Fahira Idris Ketua Dewan Penasehat BKPRMI Provinsi DKI Jakarta menuturkan agar polisi melakukan pemeriksaan terhadap pihak-pihak yang dilaporkan oleh BKPRMI, dari event organizer (EO), master of ceremony (MC) dalam acara itu, hingga tenant Newport.

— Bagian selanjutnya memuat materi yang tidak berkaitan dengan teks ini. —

Lemma service_spec mvcc txs hash local rs e' :
  procExecTxList height blocktime mvcc txs (newExecutor height hash local) = (Ret rs, e') →
  ∃ s0, enableMVCC backend mvcc None (NewStateDB hash height) = (Ret tt, s0) ∧ length rs = length txs ∧
    Forall (λ r, good r ∨ KVs r = []) rs ∧ ∀ k, V (state e') k = kvs_apply (writes rs) (backend_view backend s0) k.
Proof using DL QE HR HS HT Hh.
  intros H. assert ((_ ← on_state (enableMVCC backend mvcc None); exec_list height blocktime txs 0 0) (newExecutor height hash local) = (Ret rs, e')) as E.
  { revert H. unfold procExecTxList. by destruct ((_ ← on_state (enableMVCC backend mvcc None); exec_list height blocktime txs 0 0) _) as [[]?]. }
  apply bind_inv in E as (u & e1 & E1 & E). unfold on_state, on_dbs, newExecutor in E1. cbn [x_dbs fst snd execCache] in E1.
  destruct (enableMVCC backend mvcc None (NewStateDB hash height)) as [r0 s0] eqn:Em. injection E1 as -> <-. destruct u.
  destruct (mvcc_state mvcc hash s0 Em) as (I1 & I2 & I3).
  assert (clean (mkX (s0, local) ∅)) as Hcl by (split_and!; [intros k d; simpl; by rewrite lookup_empty|done|done]).
  destruct (list_spec txs 0 0 _ _ _ Hcl E) as (_ & H2 & H3 & H4). exists s0. split_and!; [done|by rewrite H2, Nat.sub_0_r|done|].
  intros k. rewrite H4. apply kvs_apply_ext. apply I3.
Qed.
End Spec.

(** The forks of the executor the theorems need.  [ForkStateDBSet] is not active on the
    chains configured in [types/testdata/bityuan.toml] and [chain33.toml], where its height
    is -1. *)
Record forks_on {ENV : ExecEnv} (height : Z) : Prop := {
  on_rollback : fork height "ForkExecRollback" = Ret true;
  on_stateset : fork height "ForkStateDBSet" = Ret true;
  on_resettx0 : fork height "ForkResetTx0" = Ret true
}.

(** C38: a block that executes writes to the store what its transactions saw.  With the
    executor as the service that a block is executed by, for any drivers that only read
    the state in [CheckTx] and [ExecLocal], read and write it in [Exec] and return no
    receipt of an error from it ([lawful]), at a height above 0 at which [ForkExecRollback], [ForkStateDBSet] and [ForkResetTx0] are active,
    and while the requests of the local database are answered or fail with errors of the
    queue: when a block is executed, the state the executor ends with, the one the last
    transaction of the block sees, is the state the block started from with exactly the
    pairs that go to the state store; and there is a receipt for each transaction. *)
Theorem exec_state {ENV : ExecEnv} {DL : Drivers} {QE : QueueErrors} sv mvcc local prev b errReturn checkblock d deltx :
  (∀ p b', ask_exec sv p b' =
     (procExecTxList (b_Height b') (BlockTime b') mvcc (Txs b') (newExecutor (b_Height b') p local)).1) →
  b_Height b ≠ 0 → forks_on (b_Height b) →
  ExecBlock sv prev b errReturn checkblock = Ret (d, deltx) →
  ∃ b' rs e' s0,
    procExecTxList (b_Height b) (BlockTime b) mvcc (Txs b') (newExecutor (b_Height b) prev local) = (Ret rs, e') ∧
    length rs = length (Txs b') ∧ (errReturn = true → b' = b) ∧
    enableMVCC backend mvcc None (NewStateDB prev (b_Height b)) = (Ret tt, s0) ∧
    ∀ k, view backend (x_dbs e').1 k = kvs_apply (bd_KV d) (backend_view backend s0) k.
Proof.
  intros Hsv Hh [F1 F2 F3] H. apply ExecBlock_spec in H.
  destruct (ex_receipts _ _ _ _ _ _ H) as (b' & rs & E & (_ & _ & Hb1 & Hb2 & _) & _ & _ & _ & _ & Hkv & Hex).
  rewrite Hsv, Hb1, Hb2 in E. exists b', rs.
  destruct (procExecTxList (b_Height b) (BlockTime b) mvcc (Txs b') (newExecutor (b_Height b) prev local)) as [r e'] eqn:Ep.
  simpl in E. subst r. destruct (service_spec _ _ F1 F2 F3 Hh _ _ _ _ _ _ Ep) as (s0 & Em & Hlen & Hg & Hv).
  exists e', s0. split_and!; [done|done|intros He; by apply Hex|done|].
  intros k. etrans; [apply Hv|]. rewrite Hkv. symmetry. etrans; [apply DelDupKey_spec|].
  exact (f_equal (λ l, kvs_apply l (backend_view backend s0) k) (good_writes rs Hg)).
Qed.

“Kita ingin semua yang terlibat dalam konteks ini, yang terlibat baik MC, baik event organizer, dan yang punya merek alkohol tadi itu. Semua yang terlibat harusnya memang dipanggil oleh, oleh penyidik. Semoga kedepan, tidak ada lagi hal-hal serupa dan dikegiatan lainnya, dan semoga Dumas BKPRMI diatensi khusus untuk kebaikan agama, umat dan bangsa” Ujar Fahira Idris dalam Keterangannya
Nanang Mubarok Ketua Umum DPP BKPRMI menyampaikan dugaan pelanggaran kasus SARA yang terjadi pada 9 Agustus 2026 saat festival musik The Sounds Project yang mana dalam kejadian tersebut bisa dilihat bersama bahwa pihak tenant brand miras diduga melakukan promosi miras gratis dengan setoran hafalan Alquran yakni surah Ad-Duha. Ada empat pihak yang diadukan oleh DPP BKPRMI yakni pihak Newport; perusahaan induk Newport, Orang Tua (OT) Group; MC di tenant; serta pengunjung yang melakukan challenge.
“DPP BKPRMI menyertakan beberapa barang bukti termasuk rekaman video saat tantangan dilakukan kedalam flashdisk untuk dilaporkan kepada Mabes Polri. Tadi, kami serahkan Dumas ke Mabes Polri Nomor 094.B/DPPBKPRMI/VIII/2026 tertanggal 11 Agustus 2026 ke Bareskrim Mabes Polri”, ujar Ketua Umum DPP BKPRMI Ustadz Nanang Mubarok.